# About this exercise
Give back exactly the lines of the material below that start at the line containing "Entries _ _" and end at the line containing "as (w' & Hrun & Hsent).", and no others.

# Supplied data
^^^^^^^^

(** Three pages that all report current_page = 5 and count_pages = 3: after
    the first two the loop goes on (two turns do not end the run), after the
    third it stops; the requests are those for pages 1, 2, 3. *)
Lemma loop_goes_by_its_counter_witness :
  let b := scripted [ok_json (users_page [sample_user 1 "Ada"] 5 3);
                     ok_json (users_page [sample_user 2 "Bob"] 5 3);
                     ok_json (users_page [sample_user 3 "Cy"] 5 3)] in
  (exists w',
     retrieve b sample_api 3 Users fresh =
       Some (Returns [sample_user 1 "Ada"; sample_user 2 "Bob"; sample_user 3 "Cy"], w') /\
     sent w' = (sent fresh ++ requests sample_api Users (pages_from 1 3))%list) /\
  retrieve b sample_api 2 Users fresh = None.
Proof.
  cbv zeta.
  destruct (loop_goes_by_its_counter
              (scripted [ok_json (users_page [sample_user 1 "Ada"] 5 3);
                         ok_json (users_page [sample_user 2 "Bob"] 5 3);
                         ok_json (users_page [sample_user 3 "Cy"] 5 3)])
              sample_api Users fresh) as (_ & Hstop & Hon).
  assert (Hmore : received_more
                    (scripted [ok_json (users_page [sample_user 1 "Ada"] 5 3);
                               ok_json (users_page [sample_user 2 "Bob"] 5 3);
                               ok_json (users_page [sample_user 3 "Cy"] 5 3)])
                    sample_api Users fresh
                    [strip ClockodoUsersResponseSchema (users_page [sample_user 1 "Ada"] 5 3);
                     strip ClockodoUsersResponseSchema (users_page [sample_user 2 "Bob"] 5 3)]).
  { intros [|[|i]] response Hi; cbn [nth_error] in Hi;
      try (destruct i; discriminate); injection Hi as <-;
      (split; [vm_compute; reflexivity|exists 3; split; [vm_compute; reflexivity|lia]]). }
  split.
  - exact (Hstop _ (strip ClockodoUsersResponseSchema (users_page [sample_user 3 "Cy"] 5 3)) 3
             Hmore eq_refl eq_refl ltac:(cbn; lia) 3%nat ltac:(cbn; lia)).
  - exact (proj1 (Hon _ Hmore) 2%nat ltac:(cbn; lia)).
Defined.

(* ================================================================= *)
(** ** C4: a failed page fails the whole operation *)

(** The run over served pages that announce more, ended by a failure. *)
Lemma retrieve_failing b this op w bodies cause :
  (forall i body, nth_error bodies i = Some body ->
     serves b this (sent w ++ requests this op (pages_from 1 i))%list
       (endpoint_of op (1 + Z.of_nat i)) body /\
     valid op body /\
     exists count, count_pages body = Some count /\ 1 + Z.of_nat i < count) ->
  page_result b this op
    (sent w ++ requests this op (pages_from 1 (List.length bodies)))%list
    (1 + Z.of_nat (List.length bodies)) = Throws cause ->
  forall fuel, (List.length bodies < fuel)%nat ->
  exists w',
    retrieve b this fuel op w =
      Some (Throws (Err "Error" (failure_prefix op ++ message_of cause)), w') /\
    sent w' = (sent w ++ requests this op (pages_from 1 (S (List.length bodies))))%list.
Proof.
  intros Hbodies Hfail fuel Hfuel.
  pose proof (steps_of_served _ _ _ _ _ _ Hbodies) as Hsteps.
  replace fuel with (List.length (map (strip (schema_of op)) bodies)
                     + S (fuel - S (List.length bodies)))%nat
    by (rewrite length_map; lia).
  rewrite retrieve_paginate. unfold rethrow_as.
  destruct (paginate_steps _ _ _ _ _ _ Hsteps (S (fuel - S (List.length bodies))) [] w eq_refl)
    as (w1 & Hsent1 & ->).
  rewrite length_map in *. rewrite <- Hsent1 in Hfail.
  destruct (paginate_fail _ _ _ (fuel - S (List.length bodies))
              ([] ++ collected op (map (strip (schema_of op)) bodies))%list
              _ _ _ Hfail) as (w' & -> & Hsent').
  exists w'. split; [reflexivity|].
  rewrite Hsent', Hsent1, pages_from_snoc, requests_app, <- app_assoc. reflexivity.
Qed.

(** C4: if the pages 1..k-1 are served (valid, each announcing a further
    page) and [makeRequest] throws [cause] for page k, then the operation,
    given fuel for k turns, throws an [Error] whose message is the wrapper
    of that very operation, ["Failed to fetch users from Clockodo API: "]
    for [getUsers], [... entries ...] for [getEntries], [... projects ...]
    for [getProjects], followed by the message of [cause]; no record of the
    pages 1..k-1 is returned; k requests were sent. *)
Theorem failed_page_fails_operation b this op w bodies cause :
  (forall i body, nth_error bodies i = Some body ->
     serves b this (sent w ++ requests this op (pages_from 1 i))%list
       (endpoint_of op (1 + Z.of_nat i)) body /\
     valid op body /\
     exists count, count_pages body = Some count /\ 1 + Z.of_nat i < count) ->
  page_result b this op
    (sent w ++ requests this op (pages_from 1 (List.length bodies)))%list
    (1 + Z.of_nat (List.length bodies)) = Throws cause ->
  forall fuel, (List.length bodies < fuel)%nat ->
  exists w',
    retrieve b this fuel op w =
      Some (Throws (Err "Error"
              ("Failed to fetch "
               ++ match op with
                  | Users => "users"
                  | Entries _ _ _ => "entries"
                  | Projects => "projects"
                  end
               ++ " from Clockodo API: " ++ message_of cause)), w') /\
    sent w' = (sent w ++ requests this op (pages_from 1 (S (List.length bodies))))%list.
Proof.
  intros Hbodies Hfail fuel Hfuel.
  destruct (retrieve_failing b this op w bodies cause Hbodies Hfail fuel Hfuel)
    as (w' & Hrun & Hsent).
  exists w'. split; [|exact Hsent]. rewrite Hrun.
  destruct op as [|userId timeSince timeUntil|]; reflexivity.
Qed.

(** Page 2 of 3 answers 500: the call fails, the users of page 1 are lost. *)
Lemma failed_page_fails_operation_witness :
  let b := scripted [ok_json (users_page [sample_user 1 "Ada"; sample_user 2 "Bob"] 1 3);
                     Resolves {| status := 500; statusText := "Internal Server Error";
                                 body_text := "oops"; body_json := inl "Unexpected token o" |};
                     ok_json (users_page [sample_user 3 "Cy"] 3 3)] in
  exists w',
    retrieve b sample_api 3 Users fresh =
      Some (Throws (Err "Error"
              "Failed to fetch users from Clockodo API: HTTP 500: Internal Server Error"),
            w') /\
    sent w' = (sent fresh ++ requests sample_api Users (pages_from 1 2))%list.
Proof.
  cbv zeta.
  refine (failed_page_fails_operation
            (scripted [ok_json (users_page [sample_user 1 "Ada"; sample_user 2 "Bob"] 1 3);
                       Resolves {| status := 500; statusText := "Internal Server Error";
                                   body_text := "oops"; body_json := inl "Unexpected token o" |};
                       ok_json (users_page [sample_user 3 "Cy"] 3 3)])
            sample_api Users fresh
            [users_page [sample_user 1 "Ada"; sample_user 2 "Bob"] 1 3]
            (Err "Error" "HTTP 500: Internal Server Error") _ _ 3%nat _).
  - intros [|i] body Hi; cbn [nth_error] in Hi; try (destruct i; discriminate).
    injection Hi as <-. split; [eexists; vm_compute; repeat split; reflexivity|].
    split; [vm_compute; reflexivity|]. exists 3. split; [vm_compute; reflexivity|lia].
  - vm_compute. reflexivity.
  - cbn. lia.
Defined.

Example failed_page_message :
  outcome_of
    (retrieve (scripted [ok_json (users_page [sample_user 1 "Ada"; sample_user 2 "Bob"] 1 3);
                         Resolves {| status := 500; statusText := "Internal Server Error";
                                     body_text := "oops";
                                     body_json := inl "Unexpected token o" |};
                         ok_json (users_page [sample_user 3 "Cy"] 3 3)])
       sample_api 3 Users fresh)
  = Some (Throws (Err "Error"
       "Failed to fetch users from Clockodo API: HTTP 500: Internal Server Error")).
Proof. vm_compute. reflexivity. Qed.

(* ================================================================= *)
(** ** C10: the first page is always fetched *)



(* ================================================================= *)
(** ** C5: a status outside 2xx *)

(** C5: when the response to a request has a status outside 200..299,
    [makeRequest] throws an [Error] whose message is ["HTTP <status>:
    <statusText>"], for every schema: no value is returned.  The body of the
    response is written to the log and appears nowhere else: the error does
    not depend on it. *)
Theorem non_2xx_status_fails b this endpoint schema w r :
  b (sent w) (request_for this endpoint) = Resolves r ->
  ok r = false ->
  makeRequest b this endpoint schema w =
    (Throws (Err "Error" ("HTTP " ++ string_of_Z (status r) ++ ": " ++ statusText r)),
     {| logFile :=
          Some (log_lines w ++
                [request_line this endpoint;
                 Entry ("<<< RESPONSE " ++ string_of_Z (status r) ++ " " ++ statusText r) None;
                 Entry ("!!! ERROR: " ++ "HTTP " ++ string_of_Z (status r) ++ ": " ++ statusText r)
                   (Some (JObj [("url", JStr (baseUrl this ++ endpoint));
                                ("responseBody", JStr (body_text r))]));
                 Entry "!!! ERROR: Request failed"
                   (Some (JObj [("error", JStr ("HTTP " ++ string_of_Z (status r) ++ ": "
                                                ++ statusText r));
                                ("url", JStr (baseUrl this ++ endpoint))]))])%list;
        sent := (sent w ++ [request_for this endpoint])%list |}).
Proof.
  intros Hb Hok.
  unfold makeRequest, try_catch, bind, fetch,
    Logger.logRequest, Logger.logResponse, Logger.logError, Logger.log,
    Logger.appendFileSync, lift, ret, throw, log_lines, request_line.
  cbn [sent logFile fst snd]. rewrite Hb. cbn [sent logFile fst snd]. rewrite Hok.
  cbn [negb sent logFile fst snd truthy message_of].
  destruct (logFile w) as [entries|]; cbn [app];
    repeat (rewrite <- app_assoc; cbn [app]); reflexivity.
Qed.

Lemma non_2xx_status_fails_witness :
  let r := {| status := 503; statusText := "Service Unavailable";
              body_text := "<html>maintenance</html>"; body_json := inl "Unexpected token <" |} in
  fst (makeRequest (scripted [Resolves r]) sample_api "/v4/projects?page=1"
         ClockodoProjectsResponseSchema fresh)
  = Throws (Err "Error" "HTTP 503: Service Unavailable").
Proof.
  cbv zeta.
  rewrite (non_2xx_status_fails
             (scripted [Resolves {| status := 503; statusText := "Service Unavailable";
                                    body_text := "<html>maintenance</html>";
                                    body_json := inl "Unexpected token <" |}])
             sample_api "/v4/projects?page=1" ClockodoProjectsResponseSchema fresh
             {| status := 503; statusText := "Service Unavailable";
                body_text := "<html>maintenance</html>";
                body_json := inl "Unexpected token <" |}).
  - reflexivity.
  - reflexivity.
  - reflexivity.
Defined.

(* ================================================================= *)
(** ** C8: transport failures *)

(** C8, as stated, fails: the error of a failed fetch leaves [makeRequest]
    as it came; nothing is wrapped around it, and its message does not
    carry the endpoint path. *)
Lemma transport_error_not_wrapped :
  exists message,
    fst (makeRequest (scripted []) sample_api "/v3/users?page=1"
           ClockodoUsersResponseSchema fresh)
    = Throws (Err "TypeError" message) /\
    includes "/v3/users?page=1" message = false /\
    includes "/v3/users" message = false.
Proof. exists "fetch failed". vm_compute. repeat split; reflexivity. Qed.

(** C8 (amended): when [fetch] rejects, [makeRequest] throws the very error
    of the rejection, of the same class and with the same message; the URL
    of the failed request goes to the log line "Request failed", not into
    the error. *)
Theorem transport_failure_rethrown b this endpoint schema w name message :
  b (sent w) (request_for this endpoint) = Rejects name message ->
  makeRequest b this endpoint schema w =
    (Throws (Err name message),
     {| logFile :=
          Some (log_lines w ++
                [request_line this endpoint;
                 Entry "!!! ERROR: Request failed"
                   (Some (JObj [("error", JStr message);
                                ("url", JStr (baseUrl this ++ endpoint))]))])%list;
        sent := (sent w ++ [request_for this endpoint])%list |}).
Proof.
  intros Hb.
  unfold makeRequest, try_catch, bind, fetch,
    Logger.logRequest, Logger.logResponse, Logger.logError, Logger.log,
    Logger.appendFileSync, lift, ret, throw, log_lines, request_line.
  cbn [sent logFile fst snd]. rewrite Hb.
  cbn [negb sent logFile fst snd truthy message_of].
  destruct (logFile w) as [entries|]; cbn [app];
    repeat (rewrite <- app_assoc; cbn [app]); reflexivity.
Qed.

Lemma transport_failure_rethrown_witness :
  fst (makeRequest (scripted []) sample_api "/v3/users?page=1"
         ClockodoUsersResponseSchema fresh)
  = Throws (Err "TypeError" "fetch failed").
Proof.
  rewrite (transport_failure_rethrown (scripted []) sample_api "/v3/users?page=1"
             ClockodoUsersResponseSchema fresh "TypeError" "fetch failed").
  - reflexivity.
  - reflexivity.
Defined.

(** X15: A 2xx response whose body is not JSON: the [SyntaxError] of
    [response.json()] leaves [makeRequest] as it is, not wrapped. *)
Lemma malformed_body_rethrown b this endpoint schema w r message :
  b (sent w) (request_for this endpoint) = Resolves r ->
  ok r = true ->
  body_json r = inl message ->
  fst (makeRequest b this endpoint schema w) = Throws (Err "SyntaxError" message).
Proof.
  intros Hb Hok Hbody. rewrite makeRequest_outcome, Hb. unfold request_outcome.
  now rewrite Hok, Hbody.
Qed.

^^^^^^^^

# Solution to this exercise
                  | Entries _ _ _ => "entries"
                  | Projects => "projects"
                  end
               ++ " from Clockodo API: " ++ message_of cause)), w') /\
    sent w' = (sent w ++ requests this op (pages_from 1 (S (List.length bodies))))%list.
Proof.
  intros Hbodies Hfail fuel Hfuel.
  destruct (retrieve_failing b this op w bodies cause Hbodies Hfail fuel Hfuel)
    as (w' & Hrun & Hsent).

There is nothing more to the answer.